今回は、長年に亘ってゴールドスタンダードとされてきた技術の基礎を、改めて振り返ってみましょう。すでにお察しの方もいるかと思いますが、そうです、キャピラリー電気泳動を使用したサンガーシーケンス(サンガー法)についてのお話です。
「なぜ、サンガーシーケンスと呼ばれているのか?」と、疑問に思っている方も多くいるかもしれません。サンガーシーケンスという名前は、今から40年以上前の70年代半ばに、この画期的な技術を開発したFrederic Sangerに由来しています。
では、早速サンガーシーケンスの原理を見ていきましょう。
※ブログ本文でYouTube動画内容をお伝えしていますので、合わせてご覧ください。
シーケンス反応の原理
すべては、短鎖のプライマーが、測定領域の隣に結合するところから始まります。4種類のヌクレオチドの存在下で、ポリメラーゼ酵素が、鋳型DNAの相補的なヌクレオチドをプライマーに結合させ、伸長させていきます。正確なDNA配列を決定するためには、この反応を途中で停止させ、伸長が停止した最後の塩基を特定する必要があるのですが、まずサンガーはリボヌクレオチドから酸素原子を取り除くことにより、この伸長反応の停止を実現しました。このようなヌクレオチドは、ジデオキシヌクレオチドと呼ばれ、これがリボヌクレオチドの代わりに取り込まれると、いわばレンチをギアに投げ込んで動きを止めるように、伸長反応を止める働きをします。つまり、ポリメラーゼ酵素はこの先DNA断片に、通常のヌクレオチドを追加することができなくなるのです。伸長反応を停止させ、その最後の塩基が何であるかを特定するため、ジデオキシヌクレオチドを各塩基4つの特定の色を標識し、識別できるようにしています。

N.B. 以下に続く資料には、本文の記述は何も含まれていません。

(* ===== verification/Strs.v ===== *)
(** * Go strings and form values

    What the server, the proxy and the command line use of [strings], [strconv],
    [net/url] and [unicode/utf8]: splitting and trimming, the escaping of query
    components, query strings and forms. *)
From S2P Require Import Prelude.
From stdpp Require Import pretty.
Open Scope Z_scope.

(** ** [strings] *)

(** [strings.TrimPrefix], telling whether the prefix was there. *)
Fixpoint cut_prefix (p s : bytes) : option bytes :=
  match p, s with
  | [], _ => Some s
  | _ :: _, [] => None
  | x :: p, y :: s => if decide (x = y) then cut_prefix p s else None
  end.

(** [strings.Split(s, sep)] for a separator of one byte. *)
Fixpoint strings_Split (sep : byte) (s : bytes) : list bytes :=
  match s with
  | [] => [[]]
  | c :: s =>
      if decide (c = sep) then [] :: strings_Split sep s
      else match strings_Split sep s with [] => [[c]] | x :: xs => (c :: x) :: xs end
  end.

(** [strings.Cut(s, sep)]: the part before, and the part after if [sep] is there. *)
Fixpoint strings_Cut (sep : byte) (s : bytes) : bytes * option bytes :=
  match s with
  | [] => ([], None)
  | c :: s => if decide (c = sep) then ([], Some s) else let '(a, b) := strings_Cut sep s in (c :: a, b)
  end.

Definition strings_Contains (s : bytes) (c : byte) : bool := bool_decide (c ∈ s).

Fixpoint strings_Join (sep : bytes) (xs : list bytes) : bytes :=
  match xs with
  | [] => []
  | [x] => x
  | x :: xs => x ++ sep ++ strings_Join sep xs
  end.

Fixpoint drop_while (P : byte -> bool) (s : bytes) : bytes :=
  match s with
  | [] => []
  | c :: s' => if P c then drop_while P s' else s
  end.

(** [strings.TrimRight(s, cutset)] for a set of one byte. *)
Definition strings_TrimRight (s : bytes) (c : byte) : bytes :=
  rev (drop_while (fun x => bool_decide (x = c)) (rev s)).

(** The white space of Unicode, in UTF-8. *)
Definition white_space : list bytes :=
  [[x09]; [x0a]; [x0b]; [x0c]; [x0d]; [x20]; [xc2; x85]; [xc2; xa0]; [xe1; x9a; x80];
   [xe2; x80; x80]; [xe2; x80; x81]; [xe2; x80; x82]; [xe2; x80; x83]; [xe2; x80; x84]; [xe2; x80; x85];
   [xe2; x80; x86]; [xe2; x80; x87]; [xe2; x80; x88]; [xe2; x80; x89]; [xe2; x80; x8a]; [xe2; x80; xa8];
   [xe2; x80; xa9]; [xe2; x80; xaf]; [xe2; x81; x9f]; [xe3; x80; x80]].

(** Drop one of [seqs] from the front, and again. *)
Definition strip_one (seqs : list bytes) (s : bytes) : option bytes := head (omap (fun p => cut_prefix p s) seqs).

Fixpoint strip_all (fuel : nat) (seqs : list bytes) (s : bytes) : bytes :=
  match fuel with
  | O => s
  | S fuel => match strip_one seqs s with Some s' => strip_all fuel seqs s' | None => s end
  end.

Definition trim_left (s : bytes) : bytes := strip_all (length s) white_space s.
Definition trim_right (s : bytes) : bytes := rev (strip_all (length s) (rev (A := byte) <$> white_space) (rev s)).

Definition strings_TrimSpace (s : bytes) : bytes := trim_right (trim_left s).

(** [strings.ToLower] on ASCII text. *)
Definition lower_byte (c : byte) : byte :=
  if (65 <=? byte_val c) && (byte_val c <=? 90) then to_byte (byte_val c + 32) else c.
Definition strings_ToLower (s : bytes) : bytes := lower_byte <$> s.

(** [%d] *)
Definition itoa (z : Z) : bytes := String.list_byte_of_string (pretty z).

(** A character below the space, or DEL. *)
Definition is_ctl (c : byte) : bool := (byte_val c <? 32) || (byte_val c =? 127).

(** ** [net/url]: query components *)
Definition in_range (lo hi : byte) (c : byte) : bool := (byte_val lo <=? byte_val c) && (byte_val c <=? byte_val hi).

Definition is_digit (c : byte) : bool := in_range x30 x39 c.
Definition is_alpha (c : byte) : bool := in_range x61 x7a c || in_range x41 x5a c.

Definition unhex (c : byte) : option Z :=
  if in_range x30 x39 c then Some (byte_val c - 48)
  else if in_range x61 x66 c then Some (byte_val c - 87)
  else if in_range x41 x46 c then Some (byte_val c - 55)
  else None.

Definition upper_hex (z : Z) : byte := to_byte (if z <? 10 then 48 + z else 55 + z).

(** [url.QueryUnescape] *)
Fixpoint url_QueryUnescape (s : bytes) : option bytes :=
  match s with
  | [] => Some []
  | c :: s =>
      if decide (c = x25) then
        match s with
        | a :: b :: s =>
            match unhex a, unhex b with
            | Some x, Some y => cons (to_byte (16 * x + y)) <$> url_QueryUnescape s
            | _, _ => None
            end
        | _ => None
        end
      else cons (if decide (c = x2b) then x20 else c) <$> url_QueryUnescape s
  end.

(** The characters [url.QueryEscape] leaves alone. *)
Definition unreserved (c : byte) : bool :=
  is_alpha c || is_digit c || bool_decide (c ∈ [x2d; x5f; x2e; x7e]).

Definition escape_byte (c : byte) : bytes :=
  if unreserved c then [c]
  else if decide (c = x20) then [x2b]
  else [x25; upper_hex (byte_val c / 16); upper_hex (byte_val c mod 16)].

Definition url_QueryEscape (s : bytes) : bytes := s ≫= escape_byte.

(** ** [url.Values]

    A map from keys to lists of values, as the list of its pairs: for each key the
    values in their order. *)
Abbreviation Values := (list (bytes * bytes)).

Definition Values_Get (v : Values) (key : bytes) : bytes :=
  match list_find (fun kv => kv.1 = key) v with Some (_, kv) => kv.2 | None => [] end.

(** One pair of a query string: nothing if it is empty, has a semicolon or does
    not unescape. *)
Definition parse_pair (s : bytes) : option (bytes * bytes) :=
  if strings_Contains s x3b then None
  else if decide (s = []) then None
  else
    let '(key, value) := strings_Cut x3d s in
    key ← url_QueryUnescape key;
    value ← url_QueryUnescape (default [] value);
    Some (key, value).

(** [url.ParseQuery], its error dropped. *)
Definition url_ParseQuery (query : bytes) : Values := omap parse_pair (strings_Split x26 query).

(** [Values.Encode]: sorted by key, the values of a key in their order. *)
Fixpoint insert_pair (kv : bytes * bytes) (v : Values) : Values :=
  match v with
  | [] => [kv]
  | kv' :: v' => match bytes_cmp kv.1 kv'.1 with Gt => kv' :: insert_pair kv v' | _ => kv :: v end
  end.

Definition sort_values (v : Values) : Values := foldr insert_pair [] v.

Definition encode_pair (kv : bytes * bytes) : bytes := url_QueryEscape kv.1 ++ x3d :: url_QueryEscape kv.2.

Definition Values_Encode (v : Values) : bytes := strings_Join [x26] (encode_pair <$> sort_values v).

Example encode_ex : Values_Encode [($"value", $"a b&c"); ($"key", $"k=1")] = $"key=k%3D1&value=a+b%26c".
Proof. vm_compute. reflexivity. Qed.
Example parse_ex : url_ParseQuery ($"key=k%3D1&&x;y=2&value=a+b%26c&z=%zz") = [($"key", $"k=1"); ($"value", $"a b&c")].
Proof. vm_compute. reflexivity. Qed.
Example trim_ex : strings_TrimSpace ([x20; x0a] ++ $"a b" ++ [xc2; xa0; x0a]) = $"a b".
Proof. vm_compute. reflexivity. Qed.
Example split_ex : strings_Split x2c ($"a,,b") = [$"a"; []; $"b"].
Proof. vm_compute. reflexivity. Qed.

(** * Facts *)
Lemma Split_cons sep s : exists x xs, strings_Split sep s = x :: xs.
Proof.
  induction s as [|c s IH]; simpl; [by eexists _, _|]. case_decide; [by eexists _, _|].
  destruct IH as (x & xs & ->). by eexists _, _.
Qed.

Lemma Split_none sep s : sep ∉ s -> strings_Split sep s = [s].
Proof.
  induction s as [|c s IH]; intros H; simpl; [done|]. apply not_elem_of_cons in H as [H1 H2].
  rewrite decide_False by done. by rewrite IH.
Qed.

Lemma Split_app sep a s : sep ∉ a -> strings_Split sep (a ++ sep :: s) = a :: strings_Split sep s.
Proof.
  induction a as [|c a IH]; intros H; simpl; [by rewrite decide_True|].
  apply not_elem_of_cons in H as [H1 H2]. rewrite decide_False by done. by rewrite IH.
Qed.

Lemma Split_Join sep xs :
  xs <> [] -> Forall (fun x : bytes => sep ∉ x) xs -> strings_Split sep (strings_Join [sep] xs) = xs.
Proof.
  intros Hne H. induction H as [|x xs Hx H IH]; [done|]. destruct xs as [|y xs]; [by apply Split_none|].
  change (strings_Join [sep] (x :: y :: xs)) with (x ++ sep :: strings_Join [sep] (y :: xs)).
  rewrite Split_app by done. by rewrite IH.
Qed.

Lemma Cut_app sep a s : sep ∉ a -> strings_Cut sep (a ++ sep :: s) = (a, Some s).
Proof.
  induction a as [|c a IH]; intros H; simpl; [by rewrite decide_True|].
  apply not_elem_of_cons in H as [H1 H2]. rewrite decide_False by done. by rewrite IH.
Qed.

Lemma Cut_none sep a : sep ∉ a -> strings_Cut sep a = (a, None).
Proof.
  induction a as [|c a IH]; intros H; simpl; [done|].
  apply not_elem_of_cons in H as [H1 H2]. rewrite decide_False by done. by rewrite IH.
Qed.

(** A fact about every byte, by trying them all. *)
Definition all_bytes : bytes := (fun n : nat => to_byte (Z.of_nat n)) <$> seq 0 256.

Lemma all_bytes_elem c : c ∈ all_bytes.
Proof.
  apply list_elem_of_fmap. exists (Z.to_nat (byte_val c)). pose proof (byte_val_range c).
  rewrite Z2Nat.id by lia. split; [by rewrite to_byte_val|]. apply elem_of_seq. lia.
Qed.

Lemma byte_forall (P : byte -> bool) : forallb P all_bytes = true -> forall c, P c = true.
Proof. intros H c. rewrite forallb_forall in H. apply H, list_elem_of_In, all_bytes_elem. Qed.

(** What [QueryEscape] makes of a byte: no separator, and it reads back. *)
Definition escape_reads (c : byte) : bool :=
  bool_decide (x26 ∉ escape_byte c) && bool_decide (x3d ∉ escape_byte c) && bool_decide (x3b ∉ escape_byte c) &&
  bool_decide (Forall (fun c => is_ctl c = false /\ c <> x20 /\ c <> x23) (escape_byte c)) &&
  match escape_byte c with
  | [d] => negb (bool_decide (d = x25)) && bool_decide ((if decide (d = x2b) then x20 else d) = c)
  | [p; a; b] =>
      bool_decide (p = x25) &&
      match unhex a, unhex b with Some x, Some y => bool_decide (to_byte (16 * x + y) = c) | _, _ => false end
  | _ => false
  end.

Lemma escape_reads_all : forall c, escape_reads c = true.
Proof. apply byte_forall. vm_compute. reflexivity. Qed.

Lemma QueryUnescape_app c s :
  url_QueryUnescape (escape_byte c ++ s) = cons c <$> url_QueryUnescape s.
Proof.
  pose proof (escape_reads_all c) as H. unfold escape_reads in H. rewrite !andb_true_iff in H.
  destruct H as [_ H]. destruct (escape_byte c) as [|d [|a [|b [|? ?]]]]; try done; simpl.
  - apply andb_true_iff in H as [H1 H2]. apply negb_true_iff, bool_decide_eq_false in H1.
    apply bool_decide_eq_true in H2. rewrite decide_False by done. by rewrite H2.
  - apply andb_true_iff in H as [H1 H2]. apply bool_decide_eq_true in H1. rewrite decide_True by done.
    destruct (unhex a), (unhex b); try done. apply bool_decide_eq_true in H2. by rewrite H2.
Qed.

Lemma QueryUnescape_Escape s : url_QueryUnescape (url_QueryEscape s) = Some s.
Proof.
  unfold url_QueryEscape. induction s as [|c s IH]; [done|]. rewrite bind_cons, QueryUnescape_app, IH. done.
Qed.

Lemma QueryEscape_free s sep : sep ∈ [x26; x3d; x3b] -> sep ∉ url_QueryEscape s.
Proof.
  intros Hsep Hin. unfold url_QueryEscape in Hin. apply list_elem_of_bind in Hin as (c & Hin & _).
  pose proof (escape_reads_all c) as H. unfold escape_reads in H.
  rewrite !andb_true_iff, !bool_decide_eq_true in H. destruct H as [[[[H1 H2] H3] _] _].
  rewrite !elem_of_cons in Hsep. destruct Hsep as [->|[->|[->|Hsep]]]; [done..|]. by apply not_elem_of_nil in Hsep.
Qed.

(** ** Forms read back *)
Lemma parse_encode_pair kv : parse_pair (encode_pair kv) = Some kv.
Proof.
  destruct kv as [k v]. unfold parse_pair, encode_pair. simpl.
  assert (Hsc : x3b ∉ url_QueryEscape k ++ x3d :: url_QueryEscape v).
  { rewrite elem_of_app, elem_of_cons. intros [H|[H|H]]; [|done|]; by apply QueryEscape_free in H; [|set_solver]. }
  unfold strings_Contains. rewrite bool_decide_eq_false_2 by done.
  rewrite decide_False by (by destruct (url_QueryEscape k)).
  rewrite Cut_app by (apply QueryEscape_free; set_solver). simpl.
  by rewrite !QueryUnescape_Escape.
Qed.

Lemma omap_reads {A B} (f : A -> B) (g : B -> option A) (l : list A) :
  (forall x, g (f x) = Some x) -> omap g (f <$> l) = l.
Proof. intros H. induction l as [|x l IH]; [done|]. rewrite fmap_cons. cbn. by rewrite H, IH. Qed.

Lemma ParseQuery_Encode v : url_ParseQuery (Values_Encode v) = sort_values v.
Proof.
  unfold url_ParseQuery, Values_Encode. destruct (sort_values v) as [|kv l] eqn:E; [done|].
  rewrite Split_Join; [| done |].
  - apply omap_reads, parse_encode_pair.
  - apply Forall_fmap, Forall_true. intros [k w]. simpl. unfold encode_pair. simpl.
    rewrite elem_of_app, elem_of_cons. intros [H|[H|H]]; [|done|]; by apply QueryEscape_free in H; [|set_solver].
Qed.

Lemma Get_cons k v kv l :
  Values_Get ((k, v) :: l) kv = if decide (k = kv) then v else Values_Get l kv.
Proof.
  unfold Values_Get. simpl. case_decide; [done|]. by destruct (list_find _ l) as [[? ?]|].
Qed.

Lemma Get_insert k v l key :
  Values_Get (insert_pair (k, v) l) key = if decide (k = key) then v else Values_Get l key.
Proof.
  induction l as [|[k' v'] l IH]; cbn [insert_pair]; [by rewrite Get_cons|]. cbn [fst snd].
  destruct (bytes_cmp k k') eqn:E; try by rewrite Get_cons.
  rewrite !Get_cons, IH. repeat case_decide; try done. subst.
  by rewrite (proj2 (bytes_cmp_eq key key) eq_refl) in E.
Qed.

(** Sorting keeps the first value of every key. *)
Lemma Get_sort v key : Values_Get (sort_values v) key = Values_Get v key.
Proof.
  unfold sort_values. induction v as [|[k x] v IH]; [done|]. cbn [foldr].
  by rewrite Get_insert, IH, Get_cons.
Qed.

Lemma Get_app v1 v2 key :
  Values_Get (v1 ++ v2) key = if decide (key ∈ v1.*1) then Values_Get v1 key else Values_Get v2 key.
Proof.
  induction v1 as [|[k x] v1 IH]; [done|]. rewrite <- app_comm_cons, !Get_cons, IH.
  rewrite fmap_cons. simpl. repeat case_decide; try done; set_solver.
Qed.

このように、サンガーシーケンスでは、3’末端がジデオキシヌクレオチドで終わる、1塩基違いのさまざまな長さの反応産物が合成されます。
シーケンサーでの検出原理
シーケンス反応で得られた、1塩基違いのさまざまな長さの反応産物を、シーケンサーを用いたキャピラリー電気泳動で分離させます。反応産物は、ゲルポリマーが充填された長いガラスキャピラリーに電気的に取り込まれ、DNA断片自体は負の電荷を帯びていますので、キャピラリー電気泳動中は、電界を印加することによって、陽極側に流れていきます。ゲルの中を移動する速度は、DNA断片の分子量に反比例し、短い断片は早く流れ、長い断片は時間がかかります。このプロセスで、1塩基違いの断片を分離していきます。キャピラリーの端には窓があり、そこにレーザーを当て、3’末端が蛍光で標識されたDNA断片が通過すると同時に励起します。励起された蛍光は、特異的な波長を放出しますので、それを光センサーで検出します。その後、ソフトウエアで検出された信号を読み取り、塩基情報に変換します。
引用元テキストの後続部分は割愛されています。